En particulier, l’expérience des marchés financiers, régionaux, continentaux et internationaux, semblent désormais être un « must » pour le personnel chargé de ces questions. En 2017, un partenariat avec UMOA-titres avait permis à des cadres guinéens du Trésor et de la Dette de bénéficier de leur programme d’immersion afin de renforcer leurs capacités et favoriser les partages d’expérience dans la sous-région. Ces échanges d’expérience sont utiles et pourraient dans le futur contribuer à intégrer nos marchés financiers. Gérer la dette requiert de l’anticipation, chose parfois difficile dans un contexte marqué par la myopie qu’imposent nos environnements. C’est une opération dynamique qui ouvre la possibilité de restructurer les emprunts en tenant compte de l’environnement interne et externe. La dette, surtout celle destinée à financer les besoins d’investissements en Afrique, relève du long terme et constitue un élément important des budgets nationaux. Elle exige donc d’en améliorer la transparence, surtout vis-à-vis des citoyens, à travers des communications régulières, simples et claires via notamment des supports numériques.
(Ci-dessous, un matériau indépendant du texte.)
(** * Incremental CDC ingestion for db_loja.cliente

    A shallow embedding of [src/ingest_incremental_cdc_clientes.py]:
    the [test_decoding] line decoder (two regular expressions run by a
    backtracking matcher), the target-table filter, the CSV writer and the
    driver, followed by the properties of the pipeline.

    Conventions.  A Python [str] is a [string]; a character is a code point
    below U+0100.  A dict with a fixed set of keys is a record, a dict used as
    an ordered map is an association list.  The clock, the replication slot,
    the object store and the standard output live in an explicit [World]
    threaded through a state-and-exception monad. *)

From Stdlib Require Import String Ascii List Bool Arith NArith ZArith Lia.
From Stdlib Require Import Strings.Byte.
From Stdlib Require Import DecimalString.
Import ListNotations.

Open Scope list_scope.
Open Scope string_scope.

(* ================================================================= *)
(** ** Python string primitives *)

Module Py.

Definition code (a : ascii) : N := N_of_ascii a.

Definition between (lo hi : N) (a : ascii) : bool :=
  ((lo <=? code a) && (code a <=? hi))%N.

(** [str.isspace] on one character, which is also the class [\s] of [re] on
    [str] patterns: TAB..CR, FS..US, SPACE, NEL and NBSP below U+0100. *)
Definition is_space (a : ascii) : bool :=
  between 9 13 a || between 28 32 a || (code a =? 133)%N || (code a =? 160)%N.

(** [[A-Za-z0-9_]] *)
Definition is_word (a : ascii) : bool :=
  between 65 90 a || between 97 122 a || between 48 57 a || (code a =? 95)%N.

Definition LF : ascii := "010"%char.
Definition CR : ascii := "013"%char.

Fixpoint lstrip (s : string) : string :=
  match s with
  | String a t => if is_space a then lstrip t else s
  | EmptyString => EmptyString
  end.

Fixpoint rstrip (s : string) : string :=
  match s with
  | String a t =>
      match rstrip t with
      | EmptyString => if is_space a then EmptyString else String a EmptyString
      | t' => String a t'
      end
  | EmptyString => EmptyString
  end.

(** [s.strip()] *)
Definition strip (s : string) : string := rstrip (lstrip s).

(** [s[0]] and [s[-1]], [None] where Python raises IndexError. *)
Definition first (s : string) : option ascii := String.get 0 s.
Definition last (s : string) : option ascii := String.get (String.length s - 1) s.

(** [s[1:-1]] *)
Definition slice_1_m1 (s : string) : string :=
  String.substring 1 (String.length s - 2) s.

Fixpoint all_chars (p : ascii -> bool) (s : string) : bool :=
  match s with
  | String a t => p a && all_chars p t
  | EmptyString => true
  end.

Definition opt_is (o : option ascii) (a : ascii) : bool :=
  match o with Some b => Ascii.eqb b a | None => false end.

End Py.

(* ================================================================= *)
(** ** The [re] module: a backtracking matcher *)

Module Re.

Inductive regex : Type :=
| Eps
| Chr (p : ascii -> bool)            (* one character of a class *)
| Seq (r1 r2 : regex)
| Alt (r1 r2 : regex)                (* r1|r2, left first *)
| Star (greedy : bool) (r : regex)   (* r* and r*? *)
| Group (n : nat) (r : regex)        (* capturing group number n *)
| Look (r : regex)                   (* (?=r) *)
| Bol                                (* ^ *)
| Eol.                               (* $ *)

Definition Plus (greedy : bool) (r : regex) : regex := Seq r (Star greedy r).

Definition Char (a : ascii) : regex := Chr (Ascii.eqb a).

Fixpoint Lit (s : string) : regex :=
  match s with
  | String a EmptyString => Char a
  | String a t => Seq (Char a) (Lit t)
  | EmptyString => Eps
  end.

(** [.] without DOTALL: anything but a line feed. *)
Definition Dot : regex := Chr (fun a => negb (Ascii.eqb a Py.LF)).
Definition Space : regex := Chr Py.is_space.
Definition NotSpace : regex := Chr (fun a => negb (Py.is_space a)).
Definition Word : regex := Chr Py.is_word.
Definition Not (a : ascii) : regex := Chr (fun b => negb (Ascii.eqb b a)).

(** Captures: group number to matched text, most recent binding first. *)
Definition caps : Type := list (nat * string).

Definition cont : Type := string -> caps -> option (string * caps).

(** The text of [s] in front of its suffix [s']. *)
Definition consumed (s s' : string) : string :=
  String.substring 0 (String.length s - String.length s') s.

(** The loop of a repetition: [step] matches the body once.  An iteration
    that consumes nothing is not repeated. *)
Definition star_loop
  (step : string -> caps -> cont -> option (string * caps))
  (greedy : bool) (k : cont) : nat -> string -> caps -> option (string * caps) :=
  fix loop (fuel : nat) (s : string) (c : caps) {struct fuel} :=
    match fuel with
    | O => k s c
    | S fuel' =>
        let again :=
          step s c
            (fun s' c' =>
               if (String.length s' <? String.length s)%nat
               then loop fuel' s' c' else None) in
        if greedy then
          match again with
          | Some res => Some res
          | None => k s c
          end
        else
          match k s c with
          | Some res => Some res
          | None => again
          end
    end.

Section Exec.

(** Length of the whole subject string: [^] holds where that much is
    still ahead. *)
Variable subject_len : nat.

(** [exec r s c k]: match [r] at the head of the remaining input [s], then
    run the continuation on what is left; alternatives are tried in the
    order of the engine and the first success wins. *)
Fixpoint exec (r : regex) (s : string) (c : caps) (k : cont) {struct r}
  : option (string * caps) :=
  match r with
  | Eps => k s c
  | Chr p =>
      match s with
      | String a t => if p a then k t c else None
      | EmptyString => None
      end
  | Seq r1 r2 => exec r1 s c (fun s' c' => exec r2 s' c' k)
  | Alt r1 r2 =>
      match exec r1 s c k with
      | Some res => Some res
      | None => exec r2 s c k
      end
  | Star greedy r1 =>
      star_loop (exec r1) greedy k (String.length s) s c
  | Group n r1 =>
      exec r1 s c (fun s' c' => k s' ((n, consumed s s') :: c'))
  | Look r1 =>
      match exec r1 s c (fun s' c' => Some (s', c')) with
      | Some (_, c') => k s c'
      | None => None
      end
  | Bol => if (String.length s =? subject_len)%nat then k s c else None
  | Eol =>
      match s with
      | EmptyString => k s c
      | String a EmptyString => if Ascii.eqb a Py.LF then k s c else None
      | _ => None
      end
  end.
En Guinée, entre 2016 et 2018, le Ministère de l’Économie et des Finances a initié la publication régulière d’informations sur l’endettement du pays au travers de nouveaux bulletins et des rapports annuels publiés sur le site internet du ministère. Cette méthode inédite peut être améliorée et renforcée pour répondre à la demande sans cesse croissante de transparence des contribuables. La covid-19 a ravivé le débat sur l’annulation de la dette en Afrique, qui avec la récession, devient un facteur de risque accru pour nos budgets. Cette annulation est nécessaire, mais elle appelle à une meilleure gouvernance des projets ainsi que le renforcement de la transparence de la dette vis-à-vis de nos concitoyens. La pandémie du coronavirus, par sa fulgurance et son impact sur nos fragiles équilibres macroéconomiques, nous impose une sortie de crise par le haut afin que le continent retrouve rapidement un sentier de croissance parce qu’une Afrique émergente et prospère est indispensable au reste du monde.

A propos de Malado Kaba

A la tête de Falémé conseil, cabinet de conseil stratégique et d’analyse économique, Malado Kaba est la première femme nommée Ministre de l’économie et des finances de la République de Guinée (2016-2018). Elle a également été directrice-pays en Guinée de la fondation Tony Blair Institute for Global Change, après plusieurs années passées comme économiste du développement à la Commission européenne. Malado Kaba siège dans plusieurs conseils d’administration, dont l’African Women Leadership Fund et International Budget Partnership. Depuis 2019, elle préside le Conseil de l’autorité de régulation des services publics d’électricité et d’eau potable en Guinée.